The “first-world” church’s difficulty with the encounter between Jesus and the rich man is not surprising. Even the discipleship community around Jesus struggled to come to grips with the radical nature of what Jesus was proposing. As we move to the second section of the text, we see that Jesus is openly skeptical about the ability of the rich to respond to the call of discipleship. To underscore this point, Jesus uses the metaphor of the camel and the eye of the needle, a bit of peasant humor that leaves no doubt about the conflict between wealth and discipleship. The disciples respond with astonishment, “Who then can be saved?” Our reaction as “first-world” Christians echoes that of the disciples themselves. Like them, the non-poor today have squirmed uncomfortably with this metaphor. We have softened its impact with interpretations that dilute the meaning of the story.
It is very difficult for “first-world” Christians, to “be with” this story for long without trying to find a theological loophole through which to escape. We have simply eliminated the contradiction by rewriting the gospel to suit ourselves. We have taken this challenging story and the hundreds of other scriptural passages that address economic justice and put them in a jar on the shelf.
The easiest way to resolve this dilemma has been to ignore it and to pretend that no contradiction is posed here. The contribution of Francis was to take the witness and words of the historical Jesus quite seriously and to strive to apply them radically to his own life. At the very least, we as people of faith must remain in dialogue with this gospel story even if it means being uncomfortable.

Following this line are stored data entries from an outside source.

(** Byte 6 gets the high nibble 4 and byte 8 the high bits 10; every other
    bit is kept. *)
Definition rfc4122_mark (b : list byte) : list byte :=
  let b6 := default x00 (b !! 6%nat) in
  let b8 := default x00 (b !! 8%nat) in
  <[6%nat := byte_of (N.lor (N.land (Byte.to_N b6) 15) 64)]>
    (<[8%nat := byte_of (N.lor (N.land (Byte.to_N b8) 63) 128)]> b).

(** ** Calls and traces *)

Inductive call : Type :=
  | CallSessionFor (w : ResponseWriter) (r : Request)
  | CallRemoveSession (w : ResponseWriter) (r : Request)
  | CallSave (s : sref)
  | CallCleanup (order : list string)
  | CallUpdate (l : loc) (f : gmap string value → gmap string value).

Definition exec (c : call) (st : state) : state :=
  match c with
  | CallSessionFor w r => hg (SessionFor (mkH w r st)).2
  | CallRemoveSession w r => hg (RemoveSession (mkH w r st)).2
  | CallSave s => (Save s st).2
  | CallCleanup order => (cleanupSessions order st).2
  | CallUpdate l f => caller_update l f st
  end.

Definition is_SessionFor (c : call) : bool :=
  match c with
  | CallSessionFor _ _ => true
  | _ => false
  end.

Definition exec_all (cs : list call) (st : state) : state :=
  foldl (fun st c => exec c st) st cs.

(** [m] moves the process state along [R], whatever its outcome. *)
Definition preserved (R : relation state) {S A} (proj : S → state)
    (m : M S A) : Prop :=
  ∀ s, R (proj s) (proj (m s).2).

(** The clock and the random source are fixed, and readings are only ever
    consumed. *)
Definition later (st st' : state) : Prop :=
  clock st' = clock st ∧ entropy st' = entropy st ∧ (ticks st <= ticks st')%nat.

(** The registry stays nil if it was. *)
Definition still_nil (st st' : state) : Prop :=
  sessions st = None → sessions st' = None.

(** ** Observations on the registry *)

(** The record the registry holds for [id], if any. *)
Definition stored_record (st : state) (id : string)
  : option (gmap string value) :=
  match sessions st with
  | None => None
  | Some m =>
      match m !! id with
      | None => None
      | Some l => Some (deref (heap st) (Some l))
      end
  end.

(** The last-used value of the record the registry holds for [id]. *)
Definition last_used (st : state) (id : string) : value :=
  match stored_record st id with
  | Some rec => default VNil (rec !! LASTUSED)
  | None => VNil
  end.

Continuing the dialogue, one might ask: What about us, the non-poor? Does this mean there is no place for us in the gospel story? The God of the poor does not reject us because we are non-poor or love us any less than the poor. Yet the oppression and impoverishment of our brothers and sisters demands a response from us. Christ beckons to us from the margins, in the human face of the poor, the “least of these,” inviting each of us to join this struggle. If we, like Francis, are seeking to follow Jesus, we must begin to find ways to journey to the margins of society to encounter those on the “other side.”